Da lì il tragitto diventa transatlantico e porta a Portland: sul vecchio ufficio postale in mattoni s’innalza sinuoso un enorme garofanino maggiore noto anche come Erba di Sant’Antonio (Chamerion angustifolium). Il grazioso azzurro del fragile fiore della cicoria selvatica (Cichorium intybus) lo trovate invece per strada, sulle mura rossastre all’esterno di uno studio di registrazione di Asheville, Carolina del Nord. A San Francisco infine volteggiano una piantaggine (Plantago lanceolata) gigante su un palazzo moderno, un grespino comune (Sonchus oleraceus) dentro l’Equator café, e su due ripostigli sui tetti una lappolina americana (Coronopus didymus) e un grespino spinoso (Sonchus asper).

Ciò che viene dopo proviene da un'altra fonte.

(** The first half: planning goes on, and the sinks of what it adds are opened. *)
Lemma resumed_plan_spec execution continuation early input (dr : DeliveryRuntime Fd) (files : @RuntimeRcState R L) runtime w
    (Hplaced : forall plan variables files', resume_run levels execution continuation input files = (Ok plan, Some (variables, files')) ->
       Forall (fun d => placed variables (pd_destination d)) (drop early (dp_deliveries plan))) :
  let '(r, ((dr', _), (runtime', w'))) := run
    (s ← gets id;
     let '(planned, remaining) := resume_run levels execution continuation input s.1.2 in
     _ ← modify (fun s => match remaining with Some (variables, files) => ((s.1.1, files), (variables, s.2.2)) | None => s end);
     plan ← of_result (map_err resume_failed planned);
     _ ← in_system check_signal;
     s ← gets id;
     let runtime : DeliveryRuntime Fd := s.1.1 in
     let variables : RuntimeVariables := s.2.1 in
     if dr_dry_run runtime then _ ← in_delivery (simulate_plan plan); mret (inl tt)
     else if (length (dp_deliveries plan) <? early)%nat then
       stop_with (failing (OE_Internal (B "internal error: deferred delivery discarded an early copy destination")))
     else
       sinks ← in_system (open_sinks (drop early (dp_deliveries plan)) (dr_durability runtime) variables []);
       pending ← in_system (fanout_of sinks);
       mret (inr (plan, pending)) : M (DeliveryRuntime Fd * @RuntimeRcState R L * (RuntimeVariables * W)) (stop Empty_set HostError) (() + DeliveryPlan * PendingFanout (S := Sink Fd PF))) ((dr, files), (runtime, w)) in
  seen w' = seen w /\ dr' = dr /\
  match resume_run levels execution continuation input files with
  | (Ok plan, Some (variables, _)) =>
      match r with
      | Ok (inl _) => dr_dry_run dr = true
      | Ok (inr (plan', pending)) => dr_dry_run dr = false /\ plan' = plan /\ runtime' = variables /\ (early <= length (dp_deliveries plan))%nat /\
          Forall ok (pf_sinks pending) /\ length (pf_sinks pending) = (length (dp_deliveries plan) - early)%nat
      | Err _ => dr_dry_run dr = true \/ runtime' = variables
      end
  | _ => is_ok r = false
  end.
Proof.
  rewrite run_bind, run_gets. cbn [id fst snd]. destruct (resume_run levels execution continuation input files) as [planned remaining] eqn:Eres.
  rewrite run_bind, run_modify, run_bind, run_of_result. destruct planned as [plan|e]; cbn [map_err]; [|by destruct remaining as [[variables files']|]].
  assert (exists variables files', remaining = Some (variables, files')) as (variables & files' & ->).
  { revert Eres. unfold resume_run. destruct (complete_message _ _); [|done]. destruct (_ && _); [done|].
    destruct (if ct_restart continuation then _ else _) as [[?|?] ?]; intros [= _ <-]; by eexists _, _. }
  rewrite run_bind, in_system_run. pose proof (check_signal_run w) as Hs. cbn [fst snd].
  destruct (run check_signal w) as [[[]|e] w1]; cbn [snd] in Hs; subst w1; cbn [map_err]; [|split; [done|]; split; [done|by right]].
  rewrite run_bind, run_gets. cbn [id fst snd]. destruct (dr_dry_run dr) eqn:Edry.
  { rewrite run_bind. unfold in_delivery, delivering. rewrite run_with_error. unfold Effects.on, simulate_plan. cbn [run fst snd]. rewrite run_bind.
    pose proof (simulate_deliveries_seen (dp_deliveries plan) variables w) as H.
    destruct (run (simulate_deliveries _) _) as [[[]|e] [rt w1]]; cbn [fst snd] in H; [|split; [done|]; split; [done|by left]].
    destruct (dp_original_delivered plan); (split; [done|]; split; [done|]; (done || by left)). }
  destruct (Nat.ltb_spec (length (dp_deliveries plan)) early) as [Hlt|Hle]; [split; [done|]; split; [done|by right]|].
  rewrite run_bind, in_system_run.
  pose proof (open_sinks_spec (drop early (dp_deliveries plan)) (dr_durability dr) variables [] w (Hplaced _ _ _ eq_refl) (Forall_nil_2 _)) as Ho.
  destruct (run (open_sinks _ _ _ _) w) as [[ss|e] w1]; destruct Ho as [E1 Ho]; cbn [map_err]; [destruct Ho as [Hss Hl]|split; [done|]; split; [done|by right]].
  rewrite run_bind, in_system_run. pose proof (fanout_of_spec ss w1 Hss) as Hf.
  destruct (run (fanout_of ss) w1) as [[f|e] w2]; destruct Hf as [E2 Hf]; cbn [map_err];
    [|split; [congruence|]; split; [done|by right]].
  cbn [run mret M_ret]. rewrite Hf. split; [congruence|]. repeat split; try done. rewrite Hl, length_drop. done.
Qed.
(** ** Before a message is read *)

(** What a run works with. *)
Record Prepared := {
  pp_path : bytes; pp_loader : RcFileLoader; pp_config : Config; pp_staging : option bytes; pp_settings : ConfigurationSettings;
  pp_identity : UserIdentity; pp_hostname : bytes;
}.
(** Source: bin/procmail-rs.rs:147-153 `run (identity and hostname)` *)
Definition run_identity : Running (UserIdentity * bytes) :=
  w ← gets id;
  identity ← match current_identity errno_RANGE (os_getuid w) (sw_getpwuid w) with
             | None => stop_with OutOfFuel
             | Some r => operational (map_err (fun e => OE_Configuration (B "cannot determine current user identity: " ++ e)) r)
             end;
  hostname ← operational (map_err (fun e => OE_Configuration (B "cannot determine current hostname: " ++ e)) (current_hostname (sw_nodename w)));
  mret (identity, hostname).
(** Source: bin/procmail-rs.rs:147-193 `run (before the action)` *)
Definition prepare_run (command : Command) : Running Prepared :=
  '(identity, hostname) ← run_identity;
  supplied ← operational (supplied_variables (id_home identity) (id_logname identity) hostname version (cl_supplied command));
  '(path, loader, config) ← operational (root_configuration pid (cl_config command) (id_home identity) supplied (cl_arguments command));
  staging ← operational (check_staging path config);
  settings ← operational (map_err (fun e => OE_Configuration (path ++ B ":" ++ configuration_error_text e)) (validate_configuration config));
  _ ← say_all ((fun warning => B "warning: " ++ path ++ B ":" ++ decimal warning.1 ++ B ": recipe flag '" ++ [warning.2] ++ B "' has no effect on a block") <$>
        config_warnings config);
  mret {| pp_path := path; pp_loader := loader; pp_config := config; pp_staging := staging; pp_settings := settings;
          pp_identity := identity; pp_hostname := hostname |}.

La botanica minore che giganteggia sulle città: una specie di rivincita delle erbacce messa in atto con acrobatica minuzia da Mona Caron. Com’è successo filologicamente a Union City, dove la muralista di Intragna, attorno all’edificio dove le è stato chiesto di realizzare un murale, trova un’unica pianta. La Amsinckia menziesii, nativa della California. E allora la rimette in scena sul nuovo palazzo ingigantendola a più non posso. Tornando al nostro monumentale, iperrealistico e al contempo fiabesco piscialetto, va detto, che qui ben si accorda alle persiane, il verde delle sue grandiose foglie danzanti. Proprio in un cortile, carcerario però, il protagonista recluso del racconto Die Hundeblume (1944) di Wolfgang Borchert s’innamora di un Taraxacum officinale che arriva a chiamare «una geisha in miniatura».

Nella parola di origine greca tarassaco sono combinate infatti due parole: rimedio e scompiglio. Un valido motto da utilizzare magari, ogni tanto, anche per la vita in generale. Oggi prima di pranzo, neanche a dirlo, passo nei prati a raccogliere qualche ciuffo d’insalata matta. Due uova sode sopra, un filo d’olio d’oliva, una spruzzata di limone. Ci andrebbe anche qualche pezzetto di pancetta o meglio ancora, guanciale, ma sono in fase salutista e va bene così.